Bebe Shternberg of Tel Aviv showed videotapes of two Israeli ninth graders, who had always been slow at math, trying to solve a problem that required them to formulate an algebraic equation. They couldn't do it with paper and pencil, but with the help of a computer graphing program, “Visualizing Mathematics,” that presented an immediate image of the graph of any equation they created, they were led to discuss, debate, hypothesize, and ultimately type in the correctly formulated equation and solve the problem.

ACHIEVING EQUITY
How to distribute the benefits of technology equitably among all classrooms—the third question taken up at the conference—was seen to be as much a problem for Chile as for Russia, for Scotland as for the United States. The participants learned that each country has its own policies. Some forbid commercial donations of equipment or software, while others encourage and depend on the support of private business.

Several participants described projects that were designed to spread the benefits of technology equitably within a school or throughout a system. Gail Copland, of Paisley, Scotland, reported that her government has national guidelines for learning through the use of information technology. She described how she developed a plan for the 600 students in her school to meet the standard despite the limitations of a Victorian building with only one electric outlet in each classroom and very few computers, all of them antique.

Lucio Rehbein, director of Project Links in Chile, described his government's program to add learning resources, especially educational computing equipment, to every school in the country. By 2000, all secondary schools and 50 percent of the primary schools will be covered. And Canada's “Computer Supported Intentional Learning Environment” (CSILE) program, described by Sandy McAuley, a teacher and program consultant on remote Baffin Island, Northwest Territories, has similarly brought new learning opportunities to Inuit children and support to their teachers. The program not only has sped up the children's acquisition of English but also has helped them to test hypotheses and theories about the history of their own people and to deal with such community crises as suicide. [For more on the CSILE program as used in the United States by Schools for Thought, see Betty Revercomb, “Jacob's Tale Given a New Twist,” page 34 of TECHNOS Quarterly, 6:3.]

TRIGGERING REFORM
In considering question 4, concerning school reform, the participants agreed that modern technology can be a fundamental vehicle for changing classroom management, teaching, and learning. Virtually every presenter emphasized that using a technology project requires the teacher to undergo a transformation from “sage on the stage to guide on the side.” Collaborative learning, inquiry, and discovery were the bases of most of the presenters' projects, which require students to formulate questions and hypotheses, search for information to answer and test these questions, and generate reasoned answers to the problems they have set for themselves.

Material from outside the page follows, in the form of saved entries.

Lemma parse_chunks_PM_extend (l2 : list chunk) (w : string) (st' : pstate) :
  forall v st, parse_chunks [StdPM] v st = Ok st' ->
  parse_chunks ([StdPM] ++ l2) (v ++ w) st = parse_chunks l2 w st'.
Proof.
  intros v st. cbn [parse_chunks app].
  destruct (parse_chunk StdPM v st) as [[v1 s1]|e] eqn:E; cbn [bind fst snd]; [|discriminate].
  destruct v1; [|discriminate]. intros H; injection H as <-.
  rewrite (parse_chunk_PM_extend v w EmptyString st s1 E). reflexivity.
Qed.

(** A value accepted by "01-02-2006 3:04 PM" can be followed by more
    text for more chunks. *)
Lemma parse_chunks_layout_pt_extend (l2 : list chunk) (v w : string) (st st' : pstate) :
  parse_chunks layout_pt v st = Ok st' ->
  parse_chunks (layout_pt ++ l2) (v ++ w) st = parse_chunks l2 w st'.
Proof.
  revert v st. unfold layout_pt.
  repeat (apply parse_chunks_cons_extend;
          [discriminate | intros s s'; cbn; discriminate | ]).
  apply parse_chunks_PM_extend.
Qed.


Lemma string_app_assoc (x y z : string) : (x ++ (y ++ z) = (x ++ y) ++ z)%string.
Proof. induction x as [|c x IH]; cbn; [reflexivity|]. now rewrite IH. Qed.

Lemma upper_eqb_false (a x : ascii) :
  is_upper a = true -> is_upper x = false -> Ascii.eqb a x = false.
Proof. intros Ha Hx. destruct (Ascii.eqb_spec a x) as [->|]; congruence. Qed.

Lemma parseTimeZone_upper3 (a b c : ascii) :
  is_upper a = true -> is_upper b = true -> is_upper c = true ->
  parseTimeZone (String a (String b (String c EmptyString))) = Some 3%nat.
Proof.
  intros Ha Hb Hc. unfold parseTimeZone. cbn [String.length substring].
  cbn [Nat.ltb Nat.leb andb].
  destruct (String.eqb _ "GMT"); [reflexivity|].
  unfold has_sign. rewrite !(upper_eqb_false a) by (assumption || reflexivity).
  cbn [orb count_upper]. rewrite Ha, Hb, Hc. reflexivity.
Qed.

Lemma tz_chunks_upper3 (a b c : ascii) (st : pstate) :
  is_upper a = true -> is_upper b = true -> is_upper c = true ->
  String a (String b (String c EmptyString)) <> "UTC"%string ->
  parse_chunks [Lit " "; StdTZ] (String " " (String a (String b (String c EmptyString)))) st
  = Ok (set_zoneName st (String a (String b (String c EmptyString)))).
Proof.
  intros Ha Hb Hc Hu.
  cbn [parse_chunks parse_chunk]. unfold skip. cbn [String.length skip_fuel].
  cbn [Ascii.eqb Bool.eqb cutspace].
  rewrite (space_match a) by (intros ->; discriminate Ha).
  cbn [skip_fuel bind fst snd parse_chunk String.length substring Nat.leb andb].
  destruct (String.eqb_spec (String a (String b (String c EmptyString))) "UTC");
    [contradiction|].
  cbn [andb]. rewrite parseTimeZone_upper3 by assumption.
  reflexivity.
Qed.


Lemma lookupName_absent (l : location) (name : string) (sec : Z) :
  Forall (fun zn => fst zn <> name) (loc_zone l) ->
  lookupName l name sec = None.
Proof.
  intros Hl. unfold lookupName.
  assert (H1 : forall f, find (fun zn => String.eqb (fst zn) name && f zn) (loc_zone l) = None).
  { intros f. induction Hl as [|zn zs Hz _ IH]; [reflexivity|]. cbn.
    destruct (String.eqb_spec (fst zn) name); [contradiction|exact IH]. }
  rewrite H1. clear H1.
  induction Hl as [|zn zs Hz _ IH]; [reflexivity|]. cbn.
  destruct (String.eqb_spec (fst zn) name); [contradiction|exact IH].
Qed.

(** C2 (amended): [time.Parse] does not reject an abbreviation it does
    not know.  A time text without the "PT" marker that ends in three
    upper-case letters other than "UTC", absent from the zone table of the
    process's local zone, is resolved: its date and time of day are read as
    UTC (offset 0) and the instant is placed in a made-up zone of that name
    with offset 0. *)
Theorem C2_unknown_abbreviation_fixed_zone (local : location) (r : Translation.t)
  (hm : string) (a b c : ascii) (t : time) :
  has_suffix (Translation.Time r) "PT" = false ->
  Translation.Time r = (hm ++ " " ++ String a (String b (String c EmptyString)))%string ->
  is_upper a = true -> is_upper b = true -> is_upper c = true ->
  String a (String b (String c EmptyString)) <> "UTC"%string ->
  Forall (fun zn => fst zn <> String a (String b (String c EmptyString))) (loc_zone local) ->
  ParseInLocation layout_pt (Translation.Date r ++ " " ++ hm) UTC = Ok t ->
  result_map TypedTranslation.OriginalTime (ToTypedTranslation local r) =
    Ok (mkTime (unix t) (FixedZone (String a (String b (String c EmptyString))) 0)).
Proof.
  intros Hs HT Ha Hb Hc Hu Hz Ht.
  unfold ToTypedTranslation. cbv zeta. rewrite Hs, HT.
  unfold ParseInLocation, Parse, parse in *.
  destruct (parse_chunks layout_pt (Translation.Date r ++ " " ++ hm) init_pstate)
    as [st|e] eqn:E; cbn [bind] in Ht; [|discriminate].
  destruct (parse_chunks_keeps_zone layout_pt (Translation.Date r ++ " " ++ hm)%string init_pstate st) as [Hz0 Hn0];
    [repeat constructor; discriminate | exact E |].
  unfold layout_mst.
  rewrite (string_app_assoc " " hm), (string_app_assoc (Translation.Date r) (" " ++ hm)).
  rewrite (parse_chunks_layout_pt_extend _ _ _ _ _ E).
  change (" " ++ String a (String b (String c EmptyString)))%string
    with (String " " (String a (String b (String c EmptyString)))).
  rewrite tz_chunks_upper3 by assumption. cbn [bind].
  destruct st as [y mo d h mi pm am zz zn]. cbn in Hz0, Hn0. subst zz zn.
  cbn [set_zoneName year month day hour min pmSet amSet z zoneName] in Ht |- *.
  destruct (_ || _); [discriminate|].
  cbn in Ht. injection Ht as <-.
  rewrite lookupName_absent by exact Hz. cbn. reflexivity.
Qed.
(** C7 as stated fails for a positive interval below one second: with an
    interval of half a second, a parent stamped 1000 and a clock at 1000.3,
    the header gets timestamp 1000, the parent's own. *)
Lemma writeBlock_timestamp_counterexample :
  0 < blockTime Fake.sw_half /\
  0 <= Timestamp Fake.genesis < 2 ^ 62 /\
  clock_sane (trace (Fake.produced Fake.sw_half Fake.calm)) /\
  exists h vs res,
    In (EvAssignExtraValidators h vs res)
       (trace (Fake.produced Fake.sw_half Fake.calm)) /\
    Timestamp h = Timestamp Fake.genesis /\
    ~ Timestamp Fake.genesis < Timestamp h.
Proof.
  split; [reflexivity|].
  split; [cbv [Fake.genesis Timestamp]; lia|].
  split; [apply calm_clock_sane; by right|].
  assert (Hin : exists h vs res,
            In (EvAssignExtraValidators h vs res)
               (trace (Fake.produced Fake.sw_half Fake.calm)) /\
            Timestamp h = 1000).
  { vm_compute. do 3 eexists. split; [do 3 right; left; reflexivity|].
    reflexivity. }
  destruct Hin as (h & vs & res & Hin & Hts).
  exists h, vs, res. split; [exact Hin|]. rewrite Hts.
  cbv [Fake.genesis Timestamp]. lia.
Qed.

Lemma tick_writes_extracted_blocks_first_witness :
  block_FromAvail (mkSignedBlock 7 []) (availAppID Fake.sw) Fake.callIdx
                  (env (Fake.start Fake.partial))
    = ([Fake.block1; Fake.block2], Some (errorString "malformed payload")) /\
  [Fake.block1; Fake.block2] <> [] /\
  exists results slashed rest,
    length results = length [Fake.block1; Fake.block2] /\
    trace (Fake.ticked Fake.partial) =
      EvStore (wrap_int64 7)
      :: EvFromAvail (mkSignedBlock 7 [])
           ([Fake.block1; Fake.block2],
            Some (errorString "malformed payload"))
      :: zip_with (fun b res =>
                     EvWriteBlock b (Mechanism.String (nodeType Fake.sw)) res)
                  [Fake.block1; Fake.block2] results
      ++ EvCheckAndSetFraudBlock [Fake.block1; Fake.block2]
      :: EvCheckAndSlash slashed :: rest.
Proof.
  assert (Hext : block_FromAvail (mkSignedBlock 7 []) (availAppID Fake.sw)
                   Fake.callIdx (env (Fake.start Fake.partial))
                 = ([Fake.block1; Fake.block2],
                    Some (errorString "malformed payload"))).
  { reflexivity. }
  assert (Hne : [Fake.block1; Fake.block2] <> []).
  { discriminate. }
  split; [exact Hext|]. split; [exact Hne|].
  exact (tick_writes_extracted_blocks_first 10%nat Fake.sw Fake.account
           Fake.key Fake.callIdx (mkSignedBlock 7 [])
           (Fake.start Fake.partial) _ _ Hext Hne).
Defined.

Lemma tick_not_found_logs_and_goes_on_witness :
  block_FromAvail (mkSignedBlock 7 []) (availAppID Fake.sw) Fake.callIdx
                  (env (Fake.start Fake.calm))
    = ([], Some ErrNoExtrinsicFound) /\
  exists slashed rest,
    trace (Fake.ticked Fake.calm) =
      [EvStore (wrap_int64 7);
       EvFromAvail (mkSignedBlock 7 []) ([], Some ErrNoExtrinsicFound);
       EvLog LvlError extract_msg;
       EvCheckAndSetFraudBlock [];
       EvCheckAndSlash slashed] ++ rest /\
    match slashed.2 with
    | Some _ => rest = [] /\ outcome (Fake.ticked Fake.calm) = Done tt
    | None => election Fake.sw rest (outcome (Fake.ticked Fake.calm))
    end.
Proof.
  assert (Hext : block_FromAvail (mkSignedBlock 7 []) (availAppID Fake.sw)
                   Fake.callIdx (env (Fake.start Fake.calm))
                 = ([], Some ErrNoExtrinsicFound)).
  { reflexivity. }
  split; [exact Hext|].
  exact (proj1 (tick_not_found_logs_and_goes_on 10%nat Fake.sw Fake.account
                  Fake.key Fake.callIdx (mkSignedBlock 7 [])
                  (Fake.start Fake.calm) Hext)).
Defined.

(** C5 as stated fails: on a DA block without a matching payload the tick
    does emit a log at error severity. *)
Lemma tick_not_found_counterexample :
  block_FromAvail (mkSignedBlock 7 []) (availAppID Fake.sw) Fake.callIdx
                  (env (Fake.start Fake.calm))
    = ([], Some ErrNoExtrinsicFound) /\
  In (EvLog LvlError "cannot extract Edge block from Avail block")
     (trace (Fake.ticked Fake.calm)).
Proof.
  split; [reflexivity|]. vm_compute. do 2 right. left. reflexivity.
Qed.

Lemma tick_short_circuits_witness :
  In (EvCheckAndSlash (false, Some (errorString "slash not submitted")))
     (trace (Fake.ticked Fake.slash_down)) /\
  outcome (Fake.ticked Fake.slash_down) = Done tt /\
  exists pre,
    trace (Fake.ticked Fake.slash_down)
      = pre ++ [EvCheckAndSlash
                  (false, Some (errorString "slash not submitted"))].
Proof.
  assert (Hin : In (EvCheckAndSlash
                      (false, Some (errorString "slash not submitted")))
                   (trace (Fake.ticked Fake.slash_down))).
  { vm_compute. do 4 right. left. reflexivity. }
  split; [exact Hin|].
  destruct (proj1 (tick_short_circuits 10%nat Fake.sw Fake.account Fake.key
                     Fake.callIdx (mkSignedBlock 7 [])
                     (Fake.start Fake.slash_down)) _ _ Hin)
    as (Ho & Hpre & _).
  split; [exact Ho|exact Hpre].
Defined.

(** C6 as stated fails in its last part: a payload that does not decode
    ends the tick at once.  [CheckAndSlash] is not even called, so it
    returned no error, and still the staking check, the leader
    determination and block production are all skipped. *)
Lemma tick_short_circuits_counterexample :
  trace (Fake.ticked Fake.malformed) =
    [EvStore 7;
     EvFromAvail (mkSignedBlock 7 [])
       ([], Some (errorString "malformed payload"));
     EvLog LvlError extract_msg] /\
  outcome (Fake.ticked Fake.malformed) = Done tt /\
  (forall res, ~ In (EvCheckAndSlash res) (trace (Fake.ticked Fake.malformed))) /\
  (forall a res, ~ In (EvContains a res) (trace (Fake.ticked Fake.malformed))) /\
  (forall res, ~ In (EvGet res) (trace (Fake.ticked Fake.malformed))) /\
  ~ produces (trace (Fake.ticked Fake.malformed)).
Proof.
  assert (Htrace : trace (Fake.ticked Fake.malformed) =
    [EvStore 7;
     EvFromAvail (mkSignedBlock 7 [])
       ([], Some (errorString "malformed payload"));
     EvLog LvlError extract_msg]).
  { vm_compute. reflexivity. }
  unfold produces. rewrite Htrace. split_and!.
  - reflexivity.
  - vm_compute. reflexivity.
  - intros res H. cbn in H. intuition discriminate.
  - intros a res H. cbn in H. intuition discriminate.
  - intros res H. cbn in H. intuition discriminate.
  - intros [h H]. cbn in H. intuition discriminate.
Qed.

Lemma tick_leader_check_order_witness :
  In (EvGet ([], None)) (trace (Fake.ticked Fake.empty_set)) /\
  outcome (Fake.ticked Fake.empty_set) = Panic "no staked sequencers" /\
  ~ produces (trace (Fake.ticked Fake.empty_set)).
Proof.
  assert (Hin : In (EvGet ([], None)) (trace (Fake.ticked Fake.empty_set))).
  { vm_compute. do 6 right. left. reflexivity. }
  split; [exact Hin|].
  exact (proj1 (proj2 (proj2 (proj2 (proj2
           (tick_leader_check_order 10%nat Fake.sw Fake.account Fake.key
              Fake.callIdx (mkSignedBlock 7 [])
              (Fake.start Fake.empty_set)))))) Hin).
Defined.
(** C2, as the code has it.  When the chat request is answered with status
    404, the context has appended the user's message before the request and
    appends the notice that the session expired after it; both are on
    display while the new session is being created.  A session that is
    created resets the message list, so the send ends with the notice of
    the new session alone, under the new session id.  If no session can be
    created the list is kept and ends with the user's message and the two
    notices, in this order. *)
Theorem sendUserMessage_on_404 host E w message
    (resp : Response (payload PMessageResponse)) :
  Js.truthy_opt (sessionId (agent w)) = true ->
  respond E PMessageResponse (requests w) (chatRequest (agent w) message) = Received resp ->
  status resp = 404%N ->
  let history := agentMessages (agent w) in
  let settings := organization (currentSettings (agent w)) in
  let task := Agent.sendUserMessage host (agent w) message in
  let final := agent (snd (run E task w)) in
  map (fun o => agentMessages (agent o)) (observations E task w)
  = [history ++ [mkMessage user message];
     (history ++ [mkMessage user message]) ++ [Agent.expiredMessage]] /\
  match settle "Failed to create session: "
          (respond E PSessionResponse (requests w ++ [chatRequest (agent w) message])
             (createRequest host settings)) with
  | Returned created =>
      agentMessages final = [Agent.newSessionMessage] /\
      sessionId final = Some (sr_session_id created)
  | Thrown _ =>
      agentMessages final
      = ((history ++ [mkMessage user message]) ++ [Agent.expiredMessage])
        ++ [Agent.newSessionMessage] /\
      sessionId final = sessionId (agent w)
  end.
Proof.
  intros Hid Hresp Hstatus history settings task final.
  subst history settings task final.
  split; [exact (observations_sendUserMessage_404 host E w message resp Hid Hresp Hstatus)|].
  rewrite (run_sendUserMessage_active host E w message Hid). cbn [snd].
  rewrite Hresp, (chat_reply_404 resp Hstatus), not_found_is404.
  rewrite run_initializeSession. cbn [snd requests with_agent with_request].
  destruct (settle _ _); split; reflexivity.
Qed.

Lemma expired_answers_404 :
  respond Scenario.expired PMessageResponse (requests Scenario.busy)
    (chatRequest (agent Scenario.busy) "Hi")
  = Received (mkResponse 404 "Not Found" "{...}" (Malformed "Unexpected token")).
Proof. reflexivity. Qed.

Lemma sendUserMessage_on_404_witness :
  Js.truthy_opt (sessionId (agent Scenario.busy)) = true /\
  agentMessages
    (agent (snd (run Scenario.expired
                   (Agent.sendUserMessage Scenario.host (agent Scenario.busy) "Hi")
                   Scenario.busy)))
  = [Agent.newSessionMessage].
Proof.
  split; [reflexivity|].
  exact (proj1 (proj2 (sendUserMessage_on_404 Scenario.host Scenario.expired Scenario.busy
                         "Hi" _ eq_refl expired_answers_404 eq_refl))).
Defined.

(** C2 as stated fails when the new session is created: the send ends
    with the notice of the new session alone; the notice that the session
    expired and the user's message are gone. *)
Lemma sendUserMessage_on_404_resets_messages :
  ~ notices_as_specified "Hi"
      (agentMessages
         (agent (snd (run Scenario.expired
                        (Agent.sendUserMessage Scenario.host (agent Scenario.busy) "Hi")
                        Scenario.busy)))).
Proof.
  intros [Hexpired _]. vm_compute in Hexpired. discriminate Hexpired.
Qed.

The potential of technology to trigger reform and improvement in schools is a key issue for conference cosponsor Citicorp Foundation. Sheehan, the foundation's vice president, explained: “A recent focus of the foundation's support has been technology in K–12 education. We see technology as an element that can trigger school reform.” She pointed out that when technology is used in classrooms, it often changes the dynamics: “The teacher's role changes, and students become more responsible.” In visiting wired classrooms, she said, “we've seen turned-on kids and cooperative learning. We've seen how technology can encourage reading and writing.” And, she added, there are “a whole lot of residual benefits.”

TEACHING THE TEACHERS
Question 5, on training teachers to use technology—as well as overcoming their initial resistance to its use—covers a universal problem. Many participants described successful initiatives that have helped educators integrate technology into their classrooms and use it effectively and even imaginatively. Temple-Fairchild, of United Technologies, called this topic the crux of the issue, adding that “it was great learning about the different strategies used all over the globe to train teachers.”

Rehbein said that in Chile he has seen trained teachers progress from acceptance to adaptation to innovation. In Orlando, Florida, Chris Carey takes Rover, her special portable computer, into the district's classrooms to train both teachers and their students to use computers and software. Together, teachers and students move on to apply what they have learned to classroom projects. Several participants underlined the importance of first determining which of a teacher's responsibilities or tasks the technology could support and then showing how it can make these tasks easier or more efficient.

ASSESSING CHANGES
Agreement was general that assessment—the subject of question 6—is still the weakest link in technology implementation. Many participants stated that good technology-based programs can fundamentally change the way students learn and think but that few instruments are available to measure this impact. They agreed that qualitative assessments are more appropriate for measuring the impact of technology than the more common quantitative tests of achievement.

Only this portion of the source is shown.